Diatoms From Outerspace? How Not to Find Life on Comets

By now most of you will have seen the breathless reports that claim alien life has been found in cometary debris collected by a high altitude balloon during the Perseid meteor shower. The facts however are far more mundane.

A fragment of diatom caught in the upper atmosphere by the sampling ballooon. Image Credit University of Sheffield.

You can see the actual research the news paper reports are based on  here. The summary in the conclusion of the paper is a bit less triumphal than the news reports
"To conclude we note that the results presented here provide unequivocal evidence that a diatom fragment has been found in the lower stratosphere."
Yes. That's the whole paper basically. "We found a diatom fragment, it's unlikely that diatom fragments can last that long in the high atmosphere, therefore it came from outer space"

Despite all the images of weird looking blobs in the newspapers they have one, count it, one, fragment of a diatom (a kind of algae with hard shells, they found a bit of the shell). No alien DNA, no other evidence except this one fragment (most of the pictures in the press reports aren't even of the actual diatom fragment, but random dust particles). The authors even admit it looks like a terrestrial diatom fragment.

The authors entire argument rests on it being unlikely that chunks of diatom can last in the stratosphere for a long time.

Cometary dust, almost certain to not contain diatoms.

Except it is not that unlikely. We know that diatoms are ubiquitous in atmospheric dusts, indeed the worlds largest source of atmospheric dust is diatomaceous earth, let alone marine and other surface water droplets. Contamination of forensic and other materials with extraneous diatoms is a perennial problem. So extreme caution is need when interpreting these sorts of results.
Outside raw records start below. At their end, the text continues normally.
(* ===== verification/TrackerAll.v ===== *)
(** * What the tracker does to all its groups

    The start with an empty table, the periodic check for silent servers and
    the search for trunk servers, on a sound table of groups. *)

From S2P Require Import Prelude CLib SortedArray TrackerMem TrackerMemInv TrackerMemOps TrackerMemSpec TrackerAlive.
From S2P Require Import TrackerGroups TrackerKeeps TrackerGroupsInv TrackerJoinInv TrackerTable.
#[local] Open Scope Z_scope.

(** ** A new tracker *)

Section init.
Context (env : nat → answer).

(** The groups of a tracker that starts. *)
Lemma init_groups_ok T :
  returns (tracker_mem_init_groups env) T (λ r T', (r ≠ 0 → oom env) ∧
    (r = 0 → ∃ spare,
       groups_ok {| w_all := []; w_spare := spare; w_sorted := [] |} T')).
Proof.
  unfold tracker_mem_init_groups. gstep. gstep.
  destruct (c_true (malloc_result a)) eqn:E1; [gstep; apply returns_ret; split; [auto|by intros Hz; rewrite Hz in E1]|].
  apply returns_bind. eapply returns_mono; [apply malloc_groups_ok|]. cbn [g_groups gmem].
  intros [err made] T1 (Hg1 & Hlen & Hnd & Hin & Hout). cbn in Hg1, Hlen, Hin, Hout |- *.
  destruct (c_true err) eqn:E2; [gstep; apply returns_ret; split; [auto|by intros Hz; rewrite Hz in E2]|].
  gstep. gstep. destruct (c_true (malloc_result a0)) eqn:E3;
    [gstep; apply returns_ret; split; [auto|by intros Hz; rewrite Hz in E3]|].
  gstep. apply returns_ret. split; [done|]. intros _. exists made. constructor; cbn; rewrite ?Hg1; cbn; try done.
  - by exists (replicate 2 None).
  - constructor.
  - intros p Hp. by apply not_elem_of_nil in Hp.
  - intros p Hp. destruct (Hin p Hp) as [_ ->]. eexists. split; [done|]. apply blank_zero.
Qed.

End init.

(** ** A loop over the groups *)

Section loop.
Context (w : groups_view) (f : positive → prog tracker_state unit) (P : group_mem → group_mem → Prop).

Definition one_changed (p : positive) (T T' : tracker_state) : Prop :=
  groups_ok w T' ∧ g_groups T' = g_groups T ∧ g_tracker_servers T' = g_tracker_servers T ∧
  ∃ gm gm', gmem T !! p = Some gm ∧ gmem T' = <[p := gm']> (gmem T) ∧ P gm gm'.

Lemma for_groups_ok l T :
  (∀ T p, groups_ok w T → p ∈ w_all w → returns (f p) T (λ _ T', one_changed p T T')) →
  groups_ok w T → NoDup l → (∀ p, p ∈ l → p ∈ w_all w) →
  returns (for_groups f l) T (λ _ T', groups_ok w T' ∧ g_groups T' = g_groups T ∧
    g_tracker_servers T' = g_tracker_servers T ∧
    (∀ p, p ∉ l → gmem T' !! p = gmem T !! p) ∧
    ∀ p gm, p ∈ l → gmem T !! p = Some gm → ∃ gm', gmem T' !! p = Some gm' ∧ P gm gm').
Proof.
  intros Hf Hok Hnd. revert T Hok. induction l as [|p l IH]; intros T Hok Hl; cbn [for_groups].
  { apply returns_ret. split; [done|]. split; [done|]. split; [done|]. split; [done|]. intros p gm Hp. by apply not_elem_of_nil in Hp. }
  apply NoDup_cons in Hnd as [Hpl Hnd]. apply returns_bind. eapply returns_mono; [apply Hf; [done|apply Hl; by left]|].
  intros u T1 (Hok1 & Hg1 & Ht1 & gm & gm' & Hgm & Hm1 & HP). cbn beta in Hm1.
  eapply returns_mono; [apply (IH Hnd T1 Hok1); intros q Hq; apply Hl; by right|].
  intros u' T2 (Hok2 & Hg2 & Ht2 & Hout & Hin). split; [done|]. split; [congruence|]. split; [congruence|]. split.
  - intros q [Hqp Hql]%not_elem_of_cons. by rewrite Hout, Hm1, lookup_insert_ne.
  - intros q gq [->|Hq]%elem_of_cons Hgq.
    + exists gm'. rewrite Hout, Hm1, lookup_insert_eq by done. assert (gq = gm) as -> by congruence. done.
    + apply Hin; [done|]. rewrite Hm1, lookup_insert_ne; [done|]. by intros ->.
Qed.

End loop.

Lemma groups_in_all w T : groups_ok w T →
  groups_in (groups (g_groups T)) (gs_count (g_groups T)) = deref (Some (w_all w)).
Proof. intros Hok. unfold groups_in. by rewrite (gok_all _ _ Hok), (gok_count _ _ Hok), fmap_app, entries_spec. Qed.

Lemma all_nodup w T : groups_ok w T → NoDup (w_all w).
Proof. intros Hok. by destruct (proj1 (NoDup_app _ _) (gok_nodup _ _ Hok)) as (? & _). Qed.

(** One group of the loop, in which [m] is run. *)
Lemma in_group_one {A} w (m : prog group_state A) (P : group_mem → group_mem → Prop) T p :
  Keeps settled m → groups_ok w T → p ∈ w_all w →
  (∀ gm v, group_ok v (m_group gm) (m_details gm) →
     returns m (enter T gm) (λ _ s, group_fine s ∧
       (group_name (grp s) = group_name (m_group gm) → P gm {| m_group := grp s; m_details := details s |}))) →
  returns (in_group p m) T (λ _ T', one_changed w P p T T').
Proof.
  intros Hk Hok Hp Hm. destruct (gok_members _ _ Hok p Hp) as (gm & Hgm & Hmem).
  eapply returns_mono.
  - apply (in_group_changes Hok p m (λ _ s, group_name (grp s) = group_name (m_group gm) ∧
      P gm {| m_group := grp s; m_details := details s |})); [done|].
    intros gm' v Hgm' Hv Hmem'. assert (gm' = gm) as -> by congruence.
    eapply returns_mono; [apply (returns_keeps settled); [done|by apply (Hm gm v)]|].
    intros r s [[Hf HP] Hst]. destruct (member_settled T gm s Hmem Hst Hf) as [Hn Hms]. auto.
  - intros r T' (Hok' & s & -> & _ & HP). split; [done|]. split; [done|]. split; [done|].
    exists gm, {| m_group := grp s; m_details := details s |}. done.
Qed.

(** ** Silent servers *)

Section alive.
Context (env : nat → answer) (cfg : groups_config).

(** The states of the servers of a group after the check. *)
Definition alive_states (s : group_state) : gmap (list Z) Z :=
  offline_states (details s) (idle_list (t_config cfg) s (active_list s)) (server_states s).

Definition states_of (gm : group_mem) : gmap (list Z) Z :=
  server_states {| grp := m_group gm; details := m_details gm;
    glob := {| g_trunk_server_chg_count := 0; changelog := []; g_changelog_fsize := 0; ticks := 0 |} |}.

Lemma states_enter T gm : server_states (enter T gm) = states_of gm.
Proof. done. Qed.

Definition checked (gm gm' : group_mem) : Prop :=
  group_name (m_group gm') = group_name (m_group gm) ∧
  ∀ T, states_of gm' = alive_states (enter T gm).

Definition states_kept (gm gm' : group_mem) : Prop :=
  group_name (m_group gm') = group_name (m_group gm) ∧ states_of gm' = states_of gm.

Lemma check_servers_one w T p : groups_ok w T → p ∈ w_all w →
  returns (in_group p (check_servers_alive (t_config cfg))) T (λ _ T', one_changed w checked p T T').
Proof.
  intros Hok Hp. apply in_group_one; [apply _|done|done|]. intros gm v Hv.
  assert (Hm := server_states_ok v (enter T gm) Hv).
  eapply returns_mono; [apply (check_servers_alive_ok env (t_config cfg) v (enter T gm) _ Hv Hm)|].
  intros r s' (v' & Hok' & Hm' & _). split; [by exists v'|]. intros Hn. split; [done|]. intros T0.
  unfold alive_states. rewrite (active_list_ok v (enter T0 gm) Hv). by apply (server_states_eq v' s').
Qed.

Lemma check_trunk_one w T p : groups_ok w T → p ∈ w_all w →
  returns (in_group p (check_trunk_alive env (t_config cfg))) T (λ _ T', one_changed w states_kept p T T').
Proof.
  intros Hok Hp. apply in_group_one; [apply _|done|done|]. intros gm v Hv.
  assert (Hm := server_states_ok v (enter T gm) Hv).
  eapply returns_mono; [by apply (check_trunk_alive_ok env (t_config cfg) v (enter T gm))|].
  intros r s' (Hok' & Hd & _). split; [by exists v|]. intros Hn. split; [done|].
  apply (server_states_eq v s'); [done|]. by rewrite Hd.
Qed.

Lemma find_trunk_one w T p : groups_ok w T → p ∈ w_all w →
  returns (g ← get_group p;
           match pTrunkServer g with
           | None => in_group p (tracker_mem_find_trunk_server env true);; mret tt
           | Some _ => mret tt
           end) T (λ _ T', one_changed w states_kept p T T').
Proof.
  intros Hok Hp. destruct (gok_members _ _ Hok p Hp) as (gm & Hgm & _). gstep.
  destruct (pTrunkServer (m_group gm)).
  { apply returns_ret. split; [done|]. split; [done|]. split; [done|]. exists gm, gm. split; [done|]. split; [|done].
    by rewrite insert_id. }
  apply returns_bind. eapply (returns_mono _ _ (λ _ T', one_changed w states_kept p T T'));
    [|intros r T' H; by apply returns_ret].
  apply in_group_one; [apply _|done|done|]. intros gm' v Hv.
  assert (Hm := server_states_ok v (enter T gm') Hv).
  eapply returns_mono; [by apply (find_trunk_server_ok env v (enter T gm'))|].
  intros r s' (Hok' & [Hd _] & _). split; [by exists v|]. intros Hn. split; [done|].
  apply (server_states_eq v s'); [done|]. by rewrite Hd.
Qed.

(** A table whose groups changed one by one. *)
Lemma table_changed (w : groups_view) (T T' : tracker_state) (P : group_mem → group_mem → Prop) (F : group_state → gmap (list Z) Z) :
  groups_ok w T → groups_ok w T' →
  (∀ p gm, p ∈ w_all w → gmem T !! p = Some gm → ∃ gm', gmem T' !! p = Some gm' ∧ P gm gm') →
  (∀ gm gm', P gm gm' → group_name (m_group gm') = group_name (m_group gm) ∧ states_of gm' = F (enter T gm)) →
  tracker_table T' = group_table F T.
Proof.
  intros Hok Hok' Hch HP. apply map_eq. intros k. apply option_eq. intros y.
  unfold tracker_table. rewrite (group_table_spec _ w T' k y Hok'), (group_table_spec _ w T k y Hok).
  split.
  - intros (p & gm' & Hp & Hgm' & Hn & Hy). destruct (gok_members _ _ Hok p Hp) as (gm & Hgm & _).
    destruct (Hch p gm Hp Hgm) as (gm2 & Hgm2 & H). assert (gm2 = gm') as -> by congruence.
    destruct (HP _ _ H) as [Hn' Hs']. exists p, gm. split; [done|]. split; [done|]. split; [congruence|].
    by rewrite <- Hs', <- Hy.
  - intros (p & gm & Hp & Hgm & Hn & Hy). destruct (Hch p gm Hp Hgm) as (gm' & Hgm' & H).
    destruct (HP _ _ H) as [Hn' Hs']. exists p, gm'. split; [done|]. split; [done|]. split; [congruence|].
    by rewrite <- Hy, <- Hs'.
Qed.

Lemma find_trunk_servers_ok w T : groups_ok w T →
  returns (tracker_mem_find_trunk_servers env cfg) T (λ _ T', groups_ok w T' ∧ tracker_table T' = tracker_table T ∧
    g_tracker_servers T' = g_tracker_servers T).
Proof.
  intros Hok. unfold tracker_mem_find_trunk_servers. destruct (negb _); [by apply returns_ret|]. gstep.
  rewrite (groups_in_all w) by done. apply returns_bind, (returns_deref _ _ (w_all w)); [done|].
  eapply returns_mono; [apply (for_groups_ok w _ states_kept); [intros; by apply find_trunk_one|done|by apply (all_nodup w T)|done]|].
  intros u T' (Hok' & _ & Ht & _ & Hin). split; [done|]. split; [|done].
  by apply (table_changed w T T' states_kept server_states).
Qed.

Lemma check_alive_ok w T : groups_ok w T →
  returns (tracker_mem_check_alive env cfg) T (λ r T', r = 0 ∧ groups_ok w T' ∧
    tracker_table T' = group_table alive_states T ∧ g_tracker_servers T' = g_tracker_servers T).
Proof.
  intros Hok. unfold tracker_mem_check_alive. gstep.
  rewrite (groups_in_all w) by done. apply returns_bind, (returns_deref _ _ (w_all w)); [done|].
  apply returns_bind.
  eapply returns_mono; [apply (for_groups_ok w _ checked); [intros; by apply check_servers_one|done|by apply (all_nodup w T)|done]|].
  intros u T1 (Hok1 & _ & Ht1 & _ & Hin1).
  assert (Htab1 : tracker_table T1 = group_table alive_states T).
  { apply (table_changed w T T1 checked alive_states); [done|done|done|]. intros gm gm' [Hn Hs]. by split. }
  destruct (_ || _); [by apply returns_ret|]. apply returns_bind.
  eapply returns_mono; [apply (for_groups_ok w _ states_kept); [intros; by apply check_trunk_one|done|by apply (all_nodup w T)|done]|].
  intros u2 T2 (Hok2 & _ & Ht2 & _ & Hin2). apply returns_ret. split; [done|]. split; [done|]. split; [|congruence].
  rewrite <- Htab1. by apply (table_changed w T1 T2 states_kept server_states).
Qed.

End alive.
Diatomaceous dusts can travel long distances, from the Sahara to Great Britain, and diatom containing droplets can travel far and be wafted high up.

So high that Diatoms are thought to play important roles in forming nucleation centres for rain clouds. While the authors claim there is no known mechanism for getting big dust particles that high, the very ubiquity of diatomaceous dusts, their presence at high altitude in cloud formation, and the ability of cloud air currents to loft material high into the sky make it plausible that diatom fragments could be lofted high but turbulent air currents.

Another mechanism for getting diatoms high in the air is volcanic eruptions.  Despite authors claim that there were no volcanic eruptions before the balloon flight, the volcano Bata Tara in Indonesia has been exploding continuously since March, producing huge ash plumes).

Another issue relating to the contamination question is appropriate controls. While the authors had a good control for the ground based contamination of the sample cabinet, they did not do a control flight when there was no meteor shower, so we do not know if they would have picked up any diatom fragements in the absence of meteor dust.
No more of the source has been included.